■ **EXERCISE BRIEF**
Go through the listing below and count each line with the word "Hdiff" in it; return only the count.

/---

(** Mining is idempotent, and a mined block satisfies every lower
    difficulty: a block that [proof_of_work] has returned is returned
    again at once, unchanged, at the same or any lower difficulty. *)
Theorem proof_of_work_idempotent (fuel fuel' : nat) (self self2 : PyChain)
    (block block' : ref) (w w' : World)
    (Hret : proof_of_work fuel self block w = Return block' w')
    (Hlower : difficulty self2 <= difficulty self) :
  proof_of_work fuel' self2 block' w' = Return block' w'.
Proof.
  pose proof (proof_of_work_spec fuel self block w) as H.
  rewrite Hret in H. cbn zeta in H.
  destruct H as (-> & k & _ & _ & _ & Hok & _).
  apply proof_of_work_immediate, startswith_leading_zeros.
  apply (leading_zeros_le (difficulty self)); [exact Hlower|].
  now apply startswith_leading_zeros.
Qed.

End ValidationReach.

(* ================================================================== *)
(** ** The same, on hand-made ledgers *)

(** A ledger with no block, and the amount "ten". *)
Lemma empty_chain_raises_IndexError_witness :
  is_valid {| chain := []; difficulty := 4 |} Sample.world
  = Raise IndexError Sample.world /\
  add_block_clicked 0 Sample.Block_cls {| chain := []; difficulty := 4 |}
    "Alice" "Bob" "ten" Sample.world
  = Raise IndexError Sample.world.
Proof. apply empty_chain_raises_IndexError. reflexivity. Defined.

Lemma single_block_ledger_valid {B : Builtins} (g : ref) (d : Z)
    (w : World) :
  is_valid {| chain := [g]; difficulty := d |} w = Return true w.
Proof. reflexivity. Qed.

(** A block made with the defaults and appended at difficulty 0 breaks
    the chain. *)
Lemma add_block_valid_iff_wired_witness :
  exists self' w',
    add_block 0 {| chain := [0%nat]; difficulty := 0 |} 1%nat Tamper.unwired
      = Return self' w' /\
    is_valid self' w' = Return false w'.
Proof.
  sample_run (add_block 0 {| chain := [0%nat]; difficulty := 0 |} 1%nat
                Tamper.unwired) self' w' E.
  exists self', w'. split; [exact E|].
  apply (proj2 (add_block_valid_iff_wired 0
                  {| chain := [0%nat]; difficulty := 0 |} self' 1%nat 0%nat
                  Tamper.unwired w'
                  (single_block_ledger_valid 0%nat 0 Tamper.unwired)
                  ltac:(intros [H|[]]; discriminate H)
                  eq_refl E) 0).
  reflexivity.
Defined.

Lemma tamper_ledger_valid :
  is_valid Tamper.pychain Tamper.world = Return true Tamper.world.
Proof.
  apply is_valid_true_iff; [discriminate|].
  apply linked_cons. split; [vm_compute; reflexivity|apply linked_single].
Qed.

(** The last block of the hand-made ledger with another nonce: still
    valid. *)
Lemma is_valid_ignores_last_block_witness :
  is_valid Tamper.pychain
    (store Tamper.world 1%nat (set_nonce Tamper.second 5))
  = Return true (store Tamper.world 1%nat (set_nonce Tamper.second 5)).
Proof.
  apply (is_valid_ignores_last_block Tamper.pychain Tamper.world
           [0%nat] 1%nat (set_nonce Tamper.second 5)).
  - reflexivity.
  - discriminate.
  - intros [H|[]]. discriminate H.
  - vm_compute. reflexivity.
  - exact tamper_ledger_valid.
Defined.

(** The genesis block of the hand-made ledger with another creator:
    invalid. *)
Lemma is_valid_detects_tampering_witness :
  is_valid Tamper.pychain (store Tamper.world 0%nat Tamper.forged)
  = Return false (store Tamper.world 0%nat Tamper.forged).
Proof.
  apply (is_valid_detects_tampering Tamper.pychain Tamper.world
           0 0%nat 1%nat Tamper.forged tamper_ledger_valid).
  - reflexivity.
  - reflexivity.
  - discriminate.
  - intros H. vm_compute in H. discriminate H.
Defined.

(** The genesis block, mined at difficulty 1, offered again at
    difficulty 0 and with no fuel. *)
Lemma proof_of_work_idempotent_witness :
  exists b' w',
    proof_of_work 6 (Sample.at_difficulty 1) Sample.genesis Sample.world
      = Return b' w' /\
    proof_of_work 0 (Sample.at_difficulty 0) b' w' = Return b' w'.
Proof.
  sample_run (proof_of_work 6 (Sample.at_difficulty 1)
                Sample.genesis Sample.world) b' w' E.
  exists b', w'. split; [exact E|].
  apply (proof_of_work_idempotent 6 0 (Sample.at_difficulty 1)
           (Sample.at_difficulty 0) Sample.genesis b' Sample.world w' E).
  vm_compute. discriminate.
Defined.

(* ================================================================== *)
(** ** The "Add Block" handler *)

Section Handler.

Context {B : Builtins}.

(** What a returning click has done. *)
Lemma add_block_clicked_returns_inv (fuel : nat) (cls : BlockClass)
    (pychain pychain' : PyChain) (sender receiver amount : string)
    (w w' : World) :
  add_block_clicked fuel cls pychain sender receiver amount w
  = Return pychain' w' ->
  exists (tail : ref) (x : pyfloat),
    chain_last (chain pychain) = Some tail /\
    float_of_str amount = Some x /\
    chain pychain' = (chain pychain ++ [fresh w])%list /\
    difficulty pychain' = difficulty pychain /\
    record (heap w' (fresh w))
    = VRecord {| sender := sender; receiver := receiver; amount := x |} /\
    creator_id (heap w' (fresh w)) = 42 /\
    prev_hash (heap w' (fresh w)) = VStr (hash_block (heap w tail)) /\
    timestamp (heap w' (fresh w)) = default_timestamp cls /\
    default_nonce cls <= nonce (heap w' (fresh w)) /\
    leading_zeros (difficulty pychain) (hash_block (heap w' (fresh w))) /\
    (forall l : ref, l <> fresh w -> heap w' l = heap w l) /\
    fresh w' = S (fresh w) /\
    utcnow w' = utcnow w.
Proof.
  unfold add_block_clicked. intros Hclick.
  destruct (chain_last (chain pychain)) as [tail|]; [|discriminate].
  destruct (float_of_str amount) as [x|]; [|discriminate].
  unfold Block_new, alloc in Hclick.
  set (new_block := Block_init _ _ _ _ _ _) in Hclick.
  set (w1 := {| heap := _ |}) in Hclick.
  assert (Hnew : heap w1 (fresh w) = new_block)
    by (cbn; now rewrite Nat.eqb_refl).
  assert (Hold : forall l, l <> fresh w -> heap w1 l = heap w l).
  { intros l Hl. cbn. now apply Nat.eqb_neq in Hl as ->. }
  apply add_block_returns_inv in Hclick
    as (Hsearch & Hchain & Hdiff & k & Hmined).
  pose proof (proof_of_work_spec fuel pychain (fresh w) w1) as Hpow.
  rewrite Hsearch in Hpow. cbn zeta in Hpow.
  destruct Hpow as (_ & _ & _ & _ & _ & Hok & _).
  destruct Hmined as (Hb & Hothers & Hfresh & Hclock).
  rewrite Hnew in Hb.
  exists tail, x. rewrite Hb.
  cbn [record creator_id prev_hash timestamp nonce set_nonce new_block
       Block_init from_default].
  repeat (split; [reflexivity|]).
  split; [exact Hchain|]. split; [exact Hdiff|].
  repeat (split; [reflexivity|]).
  split; [lia|]. split.
  { rewrite Hb in Hok. now apply startswith_leading_zeros. }
  split; [|split; [exact Hfresh|exact Hclock]].
  intros l Hl. rewrite (Hothers l Hl). now apply Hold.
Qed.

(** A click raises only before it has made anything. *)
Lemma add_block_clicked_raises_inv (fuel : nat) (cls : BlockClass)
    (pychain : PyChain) (sender receiver amount : string) (w w' : World)
    (e : exn) :
  add_block_clicked fuel cls pychain sender receiver amount w = Raise e w' ->
  w' = w /\
  (e = IndexError /\ chain pychain = [] \/
   e = ValueError /\ chain pychain <> [] /\ float_of_str amount = None).
Proof.
  unfold add_block_clicked. intros Hclick.
  destruct (chain pychain) as [|first rest] eqn:Hc; cbn [chain_last] in Hclick.
  - injection Hclick as <- <-. auto.
  - destruct (float_of_str amount) as [x|].
    + unfold Block_new, alloc in Hclick.
      match type of Hclick with
      | add_block ?f ?p ?c ?w1 = _ =>
          pose proof (add_block_spec f p c w1) as Hspec
      end.
      rewrite Hclick in Hspec. contradiction.
    + injection Hclick as <- <-. split; [reflexivity|]. right.
      repeat split. discriminate.
Qed.

(** A click on "Add Block" that returns has appended one new object to
    the chain: a block with the record typed in, creator 42, the hash
    of the former last block, the timestamp of the class, and a nonce
    mined from the default up to the ledger's difficulty. No other
    object and nothing else of the ledger has changed. A click that
    raises has changed nothing, and raises [IndexError] for an empty
    chain or else [ValueError] for the amount. *)
Theorem add_block_clicked_outcomes (fuel : nat) (cls : BlockClass)
    (pychain : PyChain) (sender receiver amount : string) (w : World) :
  (forall pychain' w',
      add_block_clicked fuel cls pychain sender receiver amount w
      = Return pychain' w' ->
      exists (tail : ref) (x : pyfloat),
        chain_last (chain pychain) = Some tail /\
        float_of_str amount = Some x /\
        chain pychain' = (chain pychain ++ [fresh w])%list /\
        difficulty pychain' = difficulty pychain /\
        record (heap w' (fresh w))
        = VRecord {| sender := sender; receiver := receiver;
                     amount := x |} /\
        creator_id (heap w' (fresh w)) = 42 /\
        prev_hash (heap w' (fresh w)) = VStr (hash_block (heap w tail)) /\
        timestamp (heap w' (fresh w)) = default_timestamp cls /\
        default_nonce cls <= nonce (heap w' (fresh w)) /\
        leading_zeros (difficulty pychain)
          (hash_block (heap w' (fresh w))) /\
        (forall l : ref, l <> fresh w -> heap w' l = heap w l) /\
        fresh w' = S (fresh w) /\
        utcnow w' = utcnow w) /\
  (forall e w',
      add_block_clicked fuel cls pychain sender receiver amount w
      = Raise e w' ->
      w' = w /\
      (e = IndexError /\ chain pychain = [] \/
       e = ValueError /\ chain pychain <> [] /\
       float_of_str amount = None)).
Proof.
  split.
  - intros pychain' w'. apply add_block_clicked_returns_inv.
  - intros e w'. apply add_block_clicked_raises_inv.
Qed.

\---

■ **ANSWER BOX**
2